Saturday, 5 May 2012

What ails Europe

As Europe's crisis continues, Lawrence Summers says governments should spend and spur growth, while Gideon Rachman says they should tighten belts and pursue austerity. Straits Times senior writer Andy Mukherjee sizes up their arguments.
The Straits Times, 4 May 2012

Govts need to commit to growth
By Lawrence Summers 

ONCE again, European efforts to contain its crisis have fallen short. It was perhaps reasonable to hope that the European Central Bank's commitment to provide nearly a trillion US dollars in cheap three-year funding to banks would, if not resolve the crisis, contain it for a significant interval.

Unfortunately, this has proved little more than a palliative. Weak banks, especially in Spain, have bought more of the debt of their weak sovereigns, while foreigners have sold down their holdings.

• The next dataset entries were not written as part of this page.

Lemma pop_block_ok pre bs post p : p = Z.of_nat (length pre) -> length bs = 28%nat ->
  bytes_ok bs -> pop_block (pre ++ bs ++ post) p = Ret (ones_in (bits_of bs)).
Proof.
  intros Hp Hl Hb. unfold pop_block.
  assert (Hr := fun i => rd32_sub pre bs post p i Hp).
  rewrite <- (Z.add_0_r p) at 1. change (p + 0) with (p + Z.of_nat 0).
  rewrite Hr by lia. cbn [mbind res_bind].
  change (p + 4) with (p + Z.of_nat 4). change (p + 8) with (p + Z.of_nat 8).
  change (p + 12) with (p + Z.of_nat 12). change (p + 16) with (p + Z.of_nat 16).
  change (p + 20) with (p + Z.of_nat 20). change (p + 24) with (p + Z.of_nat 24).
  rewrite !Hr by lia. clear Hr. cbn [mbind res_bind].
  pose proof (fun i (Hi : (i + 4 <= 28)%nat) =>
    swar_ok (slice bs i 4) (length_slice bs i 4 ltac:(lia))
      (bytes_ok_take 4 _ (bytes_ok_drop i bs Hb))) as Hs.
  assert (Hones : ones_in (bits_of bs) = ones_in (bits_of (slice bs 0 4)) +
    ones_in (bits_of (slice bs 4 4)) + ones_in (bits_of (slice bs 8 4)) +
    ones_in (bits_of (slice bs 12 4)) + ones_in (bits_of (slice bs 16 4)) +
    ones_in (bits_of (slice bs 20 4)) + ones_in (bits_of (slice bs 24 4))).
  { do 28 (destruct bs as [|? bs]; [done|]). destruct bs; [|done].
    rewrite !ones_bits_cons. unfold slice. cbn [take drop]. rewrite !ones_bits_cons. cbn [bits_of concat map ones_in foldr].
    lia. }
  rewrite Hones. clear Hones.
  destruct (Hs 0%nat ltac:(lia)) as (a0 & a1 & a2 & a3 & -> & ? & ? & ? & ? & ->).
  destruct (Hs 4%nat ltac:(lia)) as (b0 & b1 & b2 & b3 & -> & ? & ? & ? & ? & ->).
  destruct (Hs 8%nat ltac:(lia)) as (c0 & c1 & c2 & c3 & -> & ? & ? & ? & ? & ->).
  destruct (Hs 12%nat ltac:(lia)) as (d0 & d1 & d2 & d3 & -> & ? & ? & ? & ? & ->).
  destruct (Hs 16%nat ltac:(lia)) as (e0 & e1 & e2 & e3 & -> & ? & ? & ? & ? & ->).
  destruct (Hs 20%nat ltac:(lia)) as (f0 & f1 & f2 & f3 & -> & ? & ? & ? & ? & ->).
  destruct (Hs 24%nat ltac:(lia)) as (g0 & g1 & g2 & g3 & -> & ? & ? & ? & ? & ->).
  replace (word4 a0 a1 a2 a3 + word4 b0 b1 b2 b3 + word4 c0 c1 c2 c3 + word4 d0 d1 d2 d3 +
    word4 e0 e1 e2 e3 + word4 f0 f1 f2 f3 + word4 g0 g1 g2 g3) with
    (word4 (a0+b0+c0+d0+e0+f0+g0) (a1+b1+c1+d1+e1+f1+g1) (a2+b2+c2+d2+e2+f2+g2) (a3+b3+c3+d3+e3+f3+g3))
    by (unfold word4; lia).
  rewrite fold_bytes by lia. f_equal. lia.
Qed.
(** [ll2string(buf,32,v)], as the string it leaves in the buffer. *)
Definition ll2sds (v : Z) : M (list Z) :=
  match ll2string (replicate 32 0) 32 v with
  | Ret (n, buf) => mret (take (Z.to_nat n) buf)
  | Fault f => fail f
  end.

Definition getDecodedObject (a : addr) : M addr :=
  o ← obj a;
  if sdsEncodedObject o then _ ← incrRefCount a; mret a
  else if bool_decide (type o = OBJ_STRING) && bool_decide (encoding o = OBJ_ENCODING_INT) then
    v ← long_of a;
    buf ← ll2sds v;
    createStringObject buf
  else fail AssertFailed.

(** The characters of a string object, as the comparison and the reply
    functions take them. *)
Definition string_bytes (a : addr) : M (list Z) :=
  o ← obj a;
  if sdsEncodedObject o then sds_of a else v ← long_of a; ll2sds v.

(** memcmp() on the common prefix, then the difference of the lengths; the
    sign is what the callers use. *)
Fixpoint memcmp_min (a b : list Z) : Z :=
  match a, b with
  | x :: a, y :: b => if x =? y then memcmp_min a b else x - y
  | _, _ => 0
  end.

Definition compareStringObjects (a b : addr) : M Z :=
  oa ← obj a; ob ← obj b;
  _ ← serverAssert (bool_decide (type oa = OBJ_STRING) && bool_decide (type ob = OBJ_STRING));
  if a =? b then mret 0
  else
    astr ← string_bytes a; bstr ← string_bytes b;
    let cmp := memcmp_min astr bstr in
    if cmp =? 0 then mret (i32 (Z.of_nat (length astr) - Z.of_nat (length bstr)))
    else mret cmp.

Definition equalStringObjects (a b : addr) : M bool :=
  oa ← obj a; ob ← obj b;
  if bool_decide (encoding oa = OBJ_ENCODING_INT) && bool_decide (encoding ob = OBJ_ENCODING_INT) then
    x ← long_of a; y ← long_of b; mret (x =? y)
  else c ← compareStringObjects a b; mret (c =? 0).

Definition stringObjectLen (a : addr) : M Z :=
  o ← obj a;
  _ ← serverAssert (bool_decide (type o = OBJ_STRING));
  if sdsEncodedObject o then s ← sds_of a; mret (Z.of_nat (length s))
  else v ← long_of a; mret (sdigits10 v).
(** ** APPEND and STRLEN *)

Definition appendCommand : M unit :=
  d ← cur_db;
  key ← arg 1;
  o ← lookupKeyWrite d key;
  totlen ← (match o with
            | None =>
                val ← encode_arg 2;
                _ ← dbAdd d key val;
                _ ← incrRefCount val;
                n ← stringObjectLen val;
                mret (Some n)
            | Some a =>
                wrong ← checkType a OBJ_STRING;
                if (wrong : bool) then mret None
                else
                  append ← arg 2;
                  x ← sds_of append;
                  olen ← stringObjectLen a;
                  ok ← checkStringLength (i64 (u64 (olen + Z.of_nat (length x))));
                  if negb ok then mret None
                  else
                    a ← dbUnshareStringValue d key a;
                    s ← sds_of a;
                    _ ← set_sds a (s ++ x);
                    s ← sds_of a;
                    mret (Some (Z.of_nat (length s)))
            end);
  match totlen with
  | None => mret tt
  | Some totlen =>
      k ← sds_of key;
      _ ← signalModifiedKey d k;
      _ ← notifyKeyspaceEvent NOTIFY_STRING (bytes_of_string "append") k d;
      _ ← record (add_dirty 1);
      addReplyLongLong totlen
  end.

Definition strlenCommand : M unit :=
  key ← arg 1;
  o ← lookupKeyReadOrReply key shared_czero;
  match o with
  | None => mret tt
  | Some a =>
      wrong ← checkType a OBJ_STRING;
      if (wrong : bool) then mret tt
      else n ← stringObjectLen a; addReplyLongLong n
  end.
Lemma propagateExpire_sim x s d key k : ok x s -> is_key s key k ->
  sim s (propagateExpire d key) (arecord (add_propagated d [bytes_of_string "DEL"; k]))
    (fun s' _ _ => ok x s' /\ kept s s' /\ heap s' = heap s /\ dbs s' = dbs s).
Proof.
  intros Hok [Ha Hk]. destruct Hk as (o & Ho & Hrest).
  destruct (incr_decr s key x o Hok Ho) as (s1 & H1 & H2).
  destruct (incr_spec x s key o Hok Ho) as (s1' & H1' & _ & _ & _ & Hk1).
  rewrite H1 in H1'. injection H1' as <-.
  unfold propagateExpire, sim, mbind, M_bind. rewrite H1.
  rewrite (sds_of_at s1 key k) by (apply (is_sds_kept s); [done|done|by exists o]).
  cbn [record]. unfold record. rewrite H2. exists tt. split; [done|].
  pose proof (sim_rec x s (add_propagated d [bytes_of_string "DEL"; k]) Hok) as Hr. cbn in Hr. destruct Hr as (b & _ & Hr). done.
Qed.

Lemma expireIfNeeded_sim x s d key k : ok x s -> held x -> is_key s key k -> db_exists s d ->
  sim s (expireIfNeeded d key) (aexpireIfNeeded d k) (fun s' b b' => b' = b /\ ok x s' /\ kept s s').
Proof.
  intros Hok Hx [Ha Hk] He. destruct (db_at_exists s d He) as [db Hd].
  unfold expireIfNeeded, aexpireIfNeeded.
  eapply sim_read; [by eapply getExpire_at|]. eapply sim_read; [done|].
  eapply sim_right; [by apply aget_db_at|]. eapply sim_right; [done|]. cbn [aexpires abs_db acf abs].
  unfold expired_at.
  assert (Hret : forall b : bool, sim s (mret b) (mret b) (fun s' b b' => b' = b /\ ok x s' /\ kept s s')).
  { intros b. apply sim_ret. done. }
  destruct (expires db !! k) as [w|] eqn:Ew; [|apply Hret].
  change (default (-1) (Some w)) with w.
  destruct (Z.ltb_spec w 0), (Z.leb_spec 0 w); try lia; cbn [andb]; [apply Hret|].
  destruct (loading (cf s)); cbn [negb andb]; [apply Hret|].
  set (now := if lua_caller (cf s) then _ else _).
  destruct (masterhost (cf s)) eqn:Em.
  - destruct (w <? now); apply Hret.
  - destruct (Z.leb_spec now w), (Z.ltb_spec w now); try lia; [apply Hret|].
    eapply sim_bind; [eapply sim_rec; exact Hok|]. intros s1 [] [] (Hok1 & Hk1 & _).
    assert (Hkey1 : is_key s1 key k) by (by apply (is_key_kept s)).
    eapply sim_bind; [by eapply propagateExpire_sim|]. intros s2 [] [] (Hok2 & Hk2 & _).
    eapply sim_read; [apply sds_of_at, (is_key_kept s1); done|].
    eapply sim_bind; [eapply sim_rec; exact Hok2|]. intros s3 [] [] (Hok3 & Hk3 & _).
    assert (Hk03 : kept s s3) by (do 2 (etrans; [eassumption|]); done).
    eapply sim_conseq; [apply (dbDelete_sim x)|]; try done.
    + by apply (is_sds_kept s).
    + by apply (db_exists_kept s).
    + intros s4 b b' (-> & ? & ?). split_and!; [done|done|]. by etrans.
Qed.
Lemma arg_rel_key P s a w : arg_rel P s (Some a) (Some w) -> is_key s a w.
Proof. intros (i & _ & Ha & Hs). split; [by eapply list_elem_of_lookup_2|done]. Qed.

(** ** SET *)

Lemma set_expire_arg_sim P s expire e tu : ok x0 s -> arg_rel P s expire e ->
  sim s (set_expire_arg expire tu) (aSetExpire e tu)
    (fun s' ms ms' => ms' = ms /\ logged x0 s s' /\ match ms with Some m => in_s 64 m | None => True end).
Proof.
  intros Hok He. unfold set_expire_arg, aSetExpire.
  destruct expire as [a|], e as [k|]; try done; cycle 1.
  { apply sim_ret. split; [done|]. split; [by apply logged_refl|]. unfold in_s. lia. }
  apply arg_rel_key in He as [Ha Hk]. destruct (is_sds_str x0 s a k Hok Hk) as (r & Hr & <-).
  eapply sim_bind; [by apply (getLongLongOrReply_sim x0)|]. intros s1 v v' (-> & Hv & H1).
  destruct v as [v|]; [|by apply sim_ret].
  assert (Hin : in_s 64 v) by (symmetry in Hv; apply string2ll_sound in Hv; tauto).
  destruct (Z.leb_spec v 0).
  - eapply sim_read; [done|]. eapply sim_right; [done|]. cbn [acf abs].
    eapply sim_bind; [apply (addReplyError_sim x0), H1|]. intros s2 [] [] H2. apply sim_ret.
    split; [done|]. split; [|done]. by eapply logged_trans.
  - destruct tu.
    + eapply sim_bind; [by apply (ll_of_sim x0), H1|]. intros s2 w w' (-> & -> & -> & Hw). by apply sim_ret.
    + eapply sim_read; [done|]. eapply sim_right; [done|]. by apply sim_ret.
Qed.

Lemma found_none s d k o v : found s d k o v -> bool_decide (o = None) = bool_decide (v = None).
Proof.
  intros H%found_is_Some. apply bool_decide_ext. rewrite <- !not_eq_None_Some in H.
  destruct o, v; split; try done; intros; exfalso; destruct H as [H1 H2]; [by apply H1|by apply H2].
Qed.

Lemma found_some s d k o v : found s d k o v -> bool_decide (is_Some o) = bool_decide (is_Some v).
Proof. intros H%found_is_Some. by apply bool_decide_ext. Qed.

Lemma set_forbidden_sim s flags key k : ok x0 s -> is_key s key k ->
  sim s (set_forbidden flags key) (aSetForbidden flags k)
    (fun s' b b' => b' = b /\ ok x0 s' /\ kept s s').
Proof.
  intros Hok Hk. unfold set_forbidden, aSetForbidden.
  eapply sim_read; [done|]. eapply sim_right; [done|]. cbn [acur abs].
  eapply (sim_bind _ _ _ _ _ (fun s' b b' => b' = b /\ ok x0 s' /\ kept s s')).
  { destruct (has flags OBJ_SET_NX); [|by apply sim_ret].
    eapply sim_bind; [apply (lookupKeyWrite_sim x0); auto with redis; by apply (cur_exists x0)|].
    intros s1 o v (Hf & Hok1 & Hk1). apply sim_ret. split; [|done]. by rewrite (found_some _ _ _ _ _ Hf). }
  intros s1 b b' (-> & Hok1 & Hk1). destruct b; [by apply sim_ret|].
  destruct (has flags OBJ_SET_XX); [|by apply sim_ret].
  eapply sim_bind.
  { apply (lookupKeyWrite_sim x0); auto with redis; [by apply (is_key_kept s)|].
    apply (db_exists_kept s); [done|by apply (cur_exists x0)]. }
  intros s2 o v (Hf & Hok2 & Hk2). apply sim_ret. split; [|split; [done|by etrans]].
  by rewrite (found_none _ _ _ _ _ Hf).
Qed.
(* ===== verification/KeyspaceSim.v ===== *)
(** * KeyspaceSim: the key commands implement their specification *)

From S2P Require Import Prelude Util Object Db ServerOk Abstract ServerSim TString ValueSim AString StringSim.
From S2P Require Import Keyspace AKeyspace Frame.

(** ** Steps that read the same on both sides *)

Lemma sim_cur {A B} s (f : Z -> M A) (g : Z -> AM B) Q :
  sim s (f (curdb s)) (g (curdb s)) Q -> sim s (cur_db ≫= f) (aget acur ≫= g) Q.
Proof. intros H. eapply sim_read; [done|]. by eapply sim_right. Qed.

Lemma sim_cf {A B} s (f : conf -> M A) (g : conf -> AM B) Q :
  sim s (f (cf s)) (g (cf s)) Q -> sim s (get cf ≫= f) (aget acf ≫= g) Q.
Proof. intros H. eapply sim_read; [done|]. by eapply sim_right. Qed.

Lemma sim_sds {A B} s key k (f : list Z -> M A) (am : AM B) Q : is_sds s key k ->
  sim s (f k) am Q -> sim s (sds_of key ≫= f) am Q.
Proof. intros H. apply sim_read. by apply sds_of_at. Qed.

(** A last step that logs. *)
Lemma sim_last s f : ok x0 s -> sim s (record f) (arecord f) done_ok.
Proof. intros H. eapply sim_conseq; [by apply (sim_log x0)|]. intros s' [] [] H'. apply H'. Qed.

Lemma sim_logged {A B} s (m : M A) (am : AM B) : sim s m am (fun s' _ _ => logged x0 s s') -> sim s m am done_ok.
Proof. intros H. eapply sim_conseq; [exact H|]. intros s' a b H'. apply H'. Qed.

#[export] Hint Resolve sim_last : redis.

Abbreviation any := (fun _ : nat => True).

(** The step [arg j], where every argument is a string. *)
Ltac sim_key ka k Hk := eapply (sim_arg x0 any); [done|done|done|]; intros ka k _ Hk.

(** ** DEL, EXISTS, TOUCH, TYPE, DBSIZE *)

Lemma del_loop_sim fuel j n s : ok x0 s -> raw_args any s ->
  sim s (del_loop fuel j n) (aDelLoop fuel j n)
    (fun s' m m' => m' = m /\ n <= m <= n + Z.of_nat fuel /\ ok x0 s').
Proof.
  revert j n s. induction fuel as [|fuel IH]; intros j n s Hok Hraw; cbn [del_loop aDelLoop].
  { apply sim_ret. split; [done|]. split; [lia|done]. }
  apply sim_cur. sim_key ka k Hk. pose proof (cur_exists x0 s Hok) as Hd.
  eapply sim_bind; [by apply (expireIfNeeded_sim x0); auto with redis|]. intros s1 b1 b1' (_ & Hok1 & Hk1).
  eapply sim_bind.
  { apply (dbDelete_sim x0); auto with redis; [by apply (is_key_kept s)|by apply (db_exists_kept s)]. }
  intros s2 b b' (-> & Hok2 & Hk2). assert (Hk02 : kept s s2) by (by etrans). destruct b.
  - eapply sim_sds; [by apply (is_key_kept s)|].
    apply (sim_log_then x0); [done|]. intros s3 (Hok3 & Hk3 & _).
    apply (sim_log_then x0); [done|]. intros s4 (Hok4 & Hk4 & _).
    apply (sim_log_then x0); [done|]. intros s5 (Hok5 & Hk5 & _).
    eapply sim_conseq; [apply IH; [done|]|].
    + eapply raw_kept; [|exact Hraw]. do 3 (etrans; [eassumption|]). done.
    + intros s6 m m' (? & ? & ?). split; [done|]. split; [lia|done].
  - eapply sim_conseq; [apply IH; [done|by eapply raw_kept]|].
    intros s6 m m' (? & ? & ?). split; [done|]. split; [lia|done].
Qed.

(** The arguments that the protocol allows. *)
Definition argc_ok (s : server) : Prop := 1 <= Z.of_nat (length (argv s)) < 2 ^ 31.

Lemma count_in n m s : argc_ok s -> n = Z.of_nat (length (argv s)) -> 0 <= m <= 0 + Z.of_nat (Z.to_nat (n - 1)) ->
  in_s 64 m.
Proof. unfold argc_ok, in_s. change (64 - 1) with 63. lia. Qed.

Lemma delCommand_sim s : client_ok s -> argc_ok s -> sim s delCommand aDEL done_ok.
Proof.
  intros [Hok Hraw] Hn. unfold delCommand, aDEL. apply sim_argc.
  eapply sim_bind; [by apply del_loop_sim|]. intros s1 m m' (-> & Hm & Hok1).
  apply sim_logged, (addReplyLongLong_sim x0); [done|]. by eapply count_in.
Qed.

Lemma exists_loop_sim fuel j n s : ok x0 s -> raw_args any s ->
  sim s (exists_loop fuel j n) (aCountLoop alookupWrite fuel j n)
    (fun s' m m' => m' = m /\ n <= m <= n + Z.of_nat fuel /\ ok x0 s').
Proof.
  revert j n s. induction fuel as [|fuel IH]; intros j n s Hok Hraw; cbn [exists_loop aCountLoop].
  { apply sim_ret. split; [done|]. split; [lia|done]. }
  apply sim_cur. sim_key ka k Hk. pose proof (cur_exists x0 s Hok) as Hd.
  unfold alookupWrite. apply sim_assoc_r.
  eapply sim_bind; [by apply (expireIfNeeded_sim x0); auto with redis|]. intros s1 b1 b1' (_ & Hok1 & Hk1).
  unfold dbExists, dict_find, alookup. apply sim_assoc_l. eapply sim_sds; [by apply (is_key_kept s)|].
  destruct (db_at_exists s1 (curdb s)) as [db Hdb]; [by apply (db_exists_kept s)|].
  do 2 apply sim_assoc_l. eapply sim_read; [by apply get_db_at|].
  apply sim_assoc_r. eapply sim_right; [by apply aget_db_at|]. cbn [abs_db adict].
  eapply sim_read; [done|]. eapply sim_read; [done|]. eapply sim_right; [done|].
  pose proof (abs_dict_is_Some x0 s1 (curdb s) db k Hok1 Hdb) as Hs.
  assert (E : (if bool_decide (is_Some (dict db !! k)) then n + 1 else n) =
    match abs_dict (heap s1) (dict db) !! k with Some _ => n + 1 | None => n end).
  { destruct (abs_dict (heap s1) (dict db) !! k) as [v|].
    - rewrite bool_decide_true; [done|]. apply Hs. by eexists.
    - rewrite bool_decide_false; [done|]. intros H%Hs. by apply is_Some_None in H. }
  rewrite E. eapply sim_conseq; [apply IH; [done|by eapply raw_kept]|].
  intros s6 m m' (? & ? & ?). split; [done|]. split; [|done].
  destruct (abs_dict (heap s1) (dict db) !! k); lia.
Qed.

Lemma existsCommand_sim s : client_ok s -> argc_ok s -> sim s existsCommand aEXISTS done_ok.
Proof.
  intros [Hok Hraw] Hn. unfold existsCommand, aEXISTS, aCOUNT. apply sim_argc.
  eapply sim_bind; [by apply exists_loop_sim|]. intros s1 m m' (-> & Hm & Hok1).
  apply sim_logged, (addReplyLongLong_sim x0); [done|]. by eapply count_in.
Qed.

Lemma touch_loop_sim fuel j n s : ok x0 s -> raw_args any s ->
  sim s (touch_loop fuel j n) (aCountLoop alookupRead fuel j n)
    (fun s' m m' => m' = m /\ n <= m <= n + Z.of_nat fuel /\ ok x0 s').
Proof.
  revert j n s. induction fuel as [|fuel IH]; intros j n s Hok Hraw; cbn [touch_loop aCountLoop].
  { apply sim_ret. split; [done|]. split; [lia|done]. }
  apply sim_cur. sim_key ka k Hk.
  eapply sim_bind; [apply read_sim; [done|done|by apply (cur_exists x0)]|]. intros s1 o v (Hr & Hok1 & Hk1).
  assert (E : match o with Some _ => n + 1 | None => n end = match v with Some _ => n + 1 | None => n end)
    by (by destruct o, v).
  rewrite E. eapply sim_conseq; [apply IH; [done|by eapply raw_kept]|].
  intros s6 m m' (? & ? & ?). split; [done|]. split; [|done]. destruct v; lia.
Qed.

Lemma touchCommand_sim s : client_ok s -> argc_ok s -> sim s touchCommand aTOUCH done_ok.
Proof.
  intros [Hok Hraw] Hn. unfold touchCommand, aTOUCH, aCOUNT. apply sim_argc.
  eapply sim_bind; [by apply touch_loop_sim|]. intros s1 m m' (-> & Hm & Hok1).
  apply sim_logged, (addReplyLongLong_sim x0); [done|]. by eapply count_in.
Qed.

Lemma typeCommand_sim s : client_ok s -> sim s typeCommand aTYPE done_ok.
Proof.
  intros [Hok Hraw]. unfold typeCommand, aTYPE. apply sim_cur. sim_key ka k Hk.
  eapply sim_bind; [apply (lookupKeyReadWithFlags_sim x0); auto with redis; by apply (cur_exists x0)|].
  intros s1 o v (Hf & Hok1 & Hk1). destruct v as [v|]; [|subst o; by apply sim_logged, (addReplyStatus_sim x0)].
  destruct o as [a|]; [|by destruct Hf as (db & _ & _ & ?)].
  destruct Hf as (db & _ & _ & r & Hr & Ho & [= ->]). eapply sim_read; [by apply obj_at|].
  assert (E : type_name (type r) = atype (Some (view r))).
  { destruct r as [[] [] ? ? []]; unfold obj_ok in Ho; cbn in *; done. }
  rewrite E. by apply sim_logged, (addReplyStatus_sim x0).
Qed.

Lemma abs_dict_size x s d db : ok x s -> db_at s d db -> size (abs_dict (heap s) (dict db)) = size (dict db).
Proof.
  intros Hok Hd. rewrite <- !size_dom. f_equal. apply set_eq. intros k. rewrite !elem_of_dom.
  by eapply abs_dict_is_Some.
Qed.

Lemma dbsizeCommand_sim s : client_ok s -> sim s dbsizeCommand aDBSIZE done_ok.
Proof.
  intros [Hok Hraw]. unfold dbsizeCommand, aDBSIZE. apply sim_cur.
  destruct (db_at_exists s (curdb s)) as [db Hdb]; [by apply (cur_exists x0)|].
  eapply sim_read; [by apply get_db_at|]. eapply sim_right; [by apply aget_db_at|]. cbn [abs_db adict].
  rewrite (abs_dict_size x0 s (curdb s)) by done.
  apply sim_logged, (addReplyLongLong_sim x0); [done|by apply swrap_range].
Qed.

(** ** FLUSHDB and FLUSHALL *)

Lemma argv_refs_perm v w a : Permutation v w -> argv_refs v a = argv_refs w a.
Proof. induction 1; cbn; lia. Qed.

Markets, seeing banks holding the dubious debt of the sovereigns that stand behind them, grow ever nervous. Again, Europe and the global economy approach the brink.

The architects of current policy and their allies argue that there is insufficient determination to carry on with the existing strategy. Others argue that failure suggests the need for a change in course. The latter view seems to be taking hold among the European electorate.

This is appropriate. Much of what is being urged on and in Europe is likely to be not just ineffective but counterproductive to maintaining the monetary union, restoring normal financial conditions and government access to markets, and re-establishing economic growth.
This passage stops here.